Saved entries:

◇ ◇ ◇ ◇ ◇ ◇ ◇

Lemma wp_walk_alloc free s pgdir va (Q : Z -> kmem -> Prop) :
  kinv kend free s -> ptable free pgdir (ram s) -> 0 <= va < 2 ^ 32 ->
  (free = [] -> forall t, kinv kend [] t -> ram t = ram s -> Q 0 t) ->
  (forall free' t tb, suffix free' free -> kinv kend free' t -> ptable free' pgdir (ram t) ->
     tab (ram t) pgdir (PDX va) = Some tb ->
     (forall x, 0 <= x < 2 ^ 32 -> pte_at (ram t) pgdir x = pte_at (ram s) pgdir x) ->
     framed pgdir free (ram s) free' (ram t) -> Q (tb + 4 * PTX va) t) ->
  wp (walkpgdir stk pgdir va true) s Q.
Proof.
  intros Hk Hp Hva HQ0 HQ. destruct (PDX_spec va Hva) as [_ Hx]. unfold walkpgdir. apply wp_bind, wp_gets.
  destruct (has PTE_P (load32 (ram s) (pgdir + 4 * PDX va))) eqn:E.
  { apply wp_ret. apply (HQ free); try done. unfold tab, pde_at. by rewrite E. }
  cbn [negb]. apply wp_bind. apply (wp_kalloc kend stk free s); [done|]. intros t Hu Hr. destruct free as [|v free].
  { intros Hkt. by apply wp_ret, HQ0. }
  intros Hkt. pose proof (k_pages _ _ _ Hk) as Hpg. apply Forall_cons in Hpg as [Hv _].
  pose proof (k_nodup _ _ _ Hk) as Hnd. apply NoDup_cons in Hnd as [Hvf _].
  destruct (page_ok_nonzero _ _ Hv) as [Hv0 _]. rewrite (proj2 (Z.eqb_neq v 0)) by done.
  assert (tab (ram s) pgdir (PDX va) = None) as Hno by (unfold tab, pde_at; by rewrite E).
  destruct (new_table free v pgdir (ram s) va Hp Hv Hvf Hva Hno) as (N1 & N2 & N3 & N4).
  apply wp_bind, wp_modify, wp_bind, wp_modify, wp_ret. cbn [with_ram ram klock use_lock freelist kcpu]. rewrite Hr.
  set (m := store32 _ _ _) in *. change (mkKmem _ _ _ m _) with (with_ram m t).
  apply (HQ free); try done; [by exists [v]|]. pose proof (k_pages _ _ _ Hkt) as Hpq. rewrite Forall_forall in Hpq.
  apply (kinv_ram free t m); [done|apply store32_byte_mem, memset_byte_mem; [unfold PGSIZE; lia|apply Hk]|].
  intros q x Hq Hxq. unfold m. rewrite Hr, store32_byte. case_match; bools; [exfalso| |].
  - apply (inpage_disjoint q pgdir x); [by apply Hpq|apply Hp| |done|unfold inpage, PGSIZE; lia].
    intros ->. apply (pt_used _ _ _ Hp). by right.
  - rewrite memset_byte by (unfold PGSIZE; lia). case_match; [|done]. bools. exfalso.
    apply (inpage_disjoint q v x); [by apply Hpq|done|congruence|done|]. unfold inpage. lia.
  - rewrite memset_byte by (unfold PGSIZE; lia). case_match; [|done]. bools. exfalso.
    apply (inpage_disjoint q v x); [by apply Hpq|done|congruence|done|]. unfold inpage. lia.
Qed.

(** Storing an entry of a table. *)
Lemma set_pte free pgdir m va t e :
  ptable free pgdir m -> 0 <= va < 2 ^ 32 -> tab m pgdir (PDX va) = Some t -> 0 <= e < 2 ^ 32 ->
  let m' := store32 m (t + 4 * PTX va) e in
  ptable free pgdir m' /\ framed pgdir free m free m' /\
  forall x, 0 <= x < 2 ^ 32 -> pte_at m' pgdir x = if decide (x / PGSIZE = va / PGSIZE) then e else pte_at m pgdir x.
Proof.
  intros Hp Hva Htab He m'. destruct (PDX_spec va Hva) as [_ Hx]. destruct (PTX_spec va Hva) as [_ Hy].
  destruct (pt_tab _ _ _ Hp _ _ Hx Htab) as (Ht & Htf & Htd).
  assert (forall x, ~ inpage t x -> m' x = m x) as Hout.
  { intros x Hnx. unfold m'. rewrite store32_byte. unfold inpage, PGSIZE in Hnx. case_match; bools; lia || done. }
  assert (forall i, 0 <= i < 1024 -> tab m' pgdir i = tab m pgdir i) as Htabs.
  { intros i Hi. apply tab_ext; [done|]. intros x Hxd. apply Hout. intros Hxt.
    by apply (inpage_disjoint t pgdir x); [|apply Hp| | |]. }
  split; [split|split].
  - apply Hp.
  - apply Hp.
  - intros i u Hi Hu. rewrite Htabs in Hu by done. by apply (pt_tab _ _ _ Hp i).
  - intros i j u Hi Hj Hu1 Hu2. rewrite Htabs in Hu1, Hu2 by done. by apply (pt_inj _ _ _ Hp i j u).
  - split; [intros x (O1 & O2); apply Hout, O2; right; by exists (PDX va)|].
    intros q. split; (intros [Hq|(i & Hi & Hq)]; [by left|right; exists i; split; [done|]]);
      [by rewrite Htabs in Hq|by rewrite Htabs].
  - intros x Hxr. destruct (PDX_spec x Hxr) as [_ Hdx]. destruct (PTX_spec x Hxr) as [_ Htx].
    unfold pte_at. rewrite Htabs by done. case_decide as Hpg.
    + destruct (page_indices x va Hxr Hva Hpg) as [-> ->]. rewrite Htab. unfold m'. by rewrite load32_store32, u32_small.
    + destruct (decide (PDX x = PDX va)) as [E|E].
      * rewrite E, Htab. unfold m'. apply load32_store32_ne.
        assert (PTX x <> PTX va) by (intros E2; apply Hpg; by apply same_page). lia.
      * destruct (tab m pgdir (PDX x)) as [u|] eqn:Eu; [|done].
        destruct (pt_tab _ _ _ Hp _ _ Hdx Eu) as (Hu & _ & _). apply load32_ext. intros y Hyy. apply Hout. intros Hty.
        assert (u <> t) as Hut by (intros ->; apply E; by apply (pt_inj _ _ _ Hp _ _ t)).
        apply (inpage_disjoint u t y); try done. unfold inpage, PGSIZE. lia.
Qed.

(** Where [k] pages from [a] on are mapped to the pages from [pa] on. *)
Definition mapped_run (a pa perm : Z) (k : nat) (old : Z -> Z) (x : Z) : Z :=
  if decide (a <= x < a + PGSIZE * Z.of_nat k) then Z.lor (Z.lor (pa + PGSIZE * ((x - a) / PGSIZE)) perm) PTE_P else old x.

Lemma flags_present perm : 0 <= perm < PGSIZE -> 0 <= Z.lor perm PTE_P < PGSIZE.
Proof.
  intros Hp. unfold PTE_P, PGSIZE in *. assert (0 <= Z.lor perm 1) by (apply Z.lor_nonneg; lia). split; [done|].
  destruct (decide (perm = 0)) as [->|]; [done|]. change 4096 with (2 ^ 12).
  assert (perm < 2 ^ 12) by (change (2 ^ 12) with 4096; lia).
  apply Z.log2_lt_cancel. rewrite Z.log2_lor, Z.log2_pow2 by lia. apply Z.max_lub_lt; [|done]. apply Z.log2_lt_pow2; lia.
Qed.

◇ ◇ ◇ ◇ ◇ ◇ ◇

Description of the task
Leave out every line above except those from the line with "intros Hp Hva" up to and including the line with "destruct (pt_tab _ _ _ Hp _ _ Hdx", and copy those exactly.

Solution for this task
  intros Hp Hva Htab He m'. destruct (PDX_spec va Hva) as [_ Hx]. destruct (PTX_spec va Hva) as [_ Hy].
  destruct (pt_tab _ _ _ Hp _ _ Hx Htab) as (Ht & Htf & Htd).
  assert (forall x, ~ inpage t x -> m' x = m x) as Hout.
  { intros x Hnx. unfold m'. rewrite store32_byte. unfold inpage, PGSIZE in Hnx. case_match; bools; lia || done. }
  assert (forall i, 0 <= i < 1024 -> tab m' pgdir i = tab m pgdir i) as Htabs.
  { intros i Hi. apply tab_ext; [done|]. intros x Hxd. apply Hout. intros Hxt.
    by apply (inpage_disjoint t pgdir x); [|apply Hp| | |]. }
  split; [split|split].
  - apply Hp.
  - apply Hp.
  - intros i u Hi Hu. rewrite Htabs in Hu by done. by apply (pt_tab _ _ _ Hp i).
  - intros i j u Hi Hj Hu1 Hu2. rewrite Htabs in Hu1, Hu2 by done. by apply (pt_inj _ _ _ Hp i j u).
  - split; [intros x (O1 & O2); apply Hout, O2; right; by exists (PDX va)|].
    intros q. split; (intros [Hq|(i & Hi & Hq)]; [by left|right; exists i; split; [done|]]);
      [by rewrite Htabs in Hq|by rewrite Htabs].
  - intros x Hxr. destruct (PDX_spec x Hxr) as [_ Hdx]. destruct (PTX_spec x Hxr) as [_ Htx].
    unfold pte_at. rewrite Htabs by done. case_decide as Hpg.
    + destruct (page_indices x va Hxr Hva Hpg) as [-> ->]. rewrite Htab. unfold m'. by rewrite load32_store32, u32_small.
    + destruct (decide (PDX x = PDX va)) as [E|E].
      * rewrite E, Htab. unfold m'. apply load32_store32_ne.
        assert (PTX x <> PTX va) by (intros E2; apply Hpg; by apply same_page). lia.
      * destruct (tab m pgdir (PDX x)) as [u|] eqn:Eu; [|done].
        destruct (pt_tab _ _ _ Hp _ _ Hdx Eu) as (Hu & _ & _). apply load32_ext. intros y Hyy. apply Hout. intros Hty.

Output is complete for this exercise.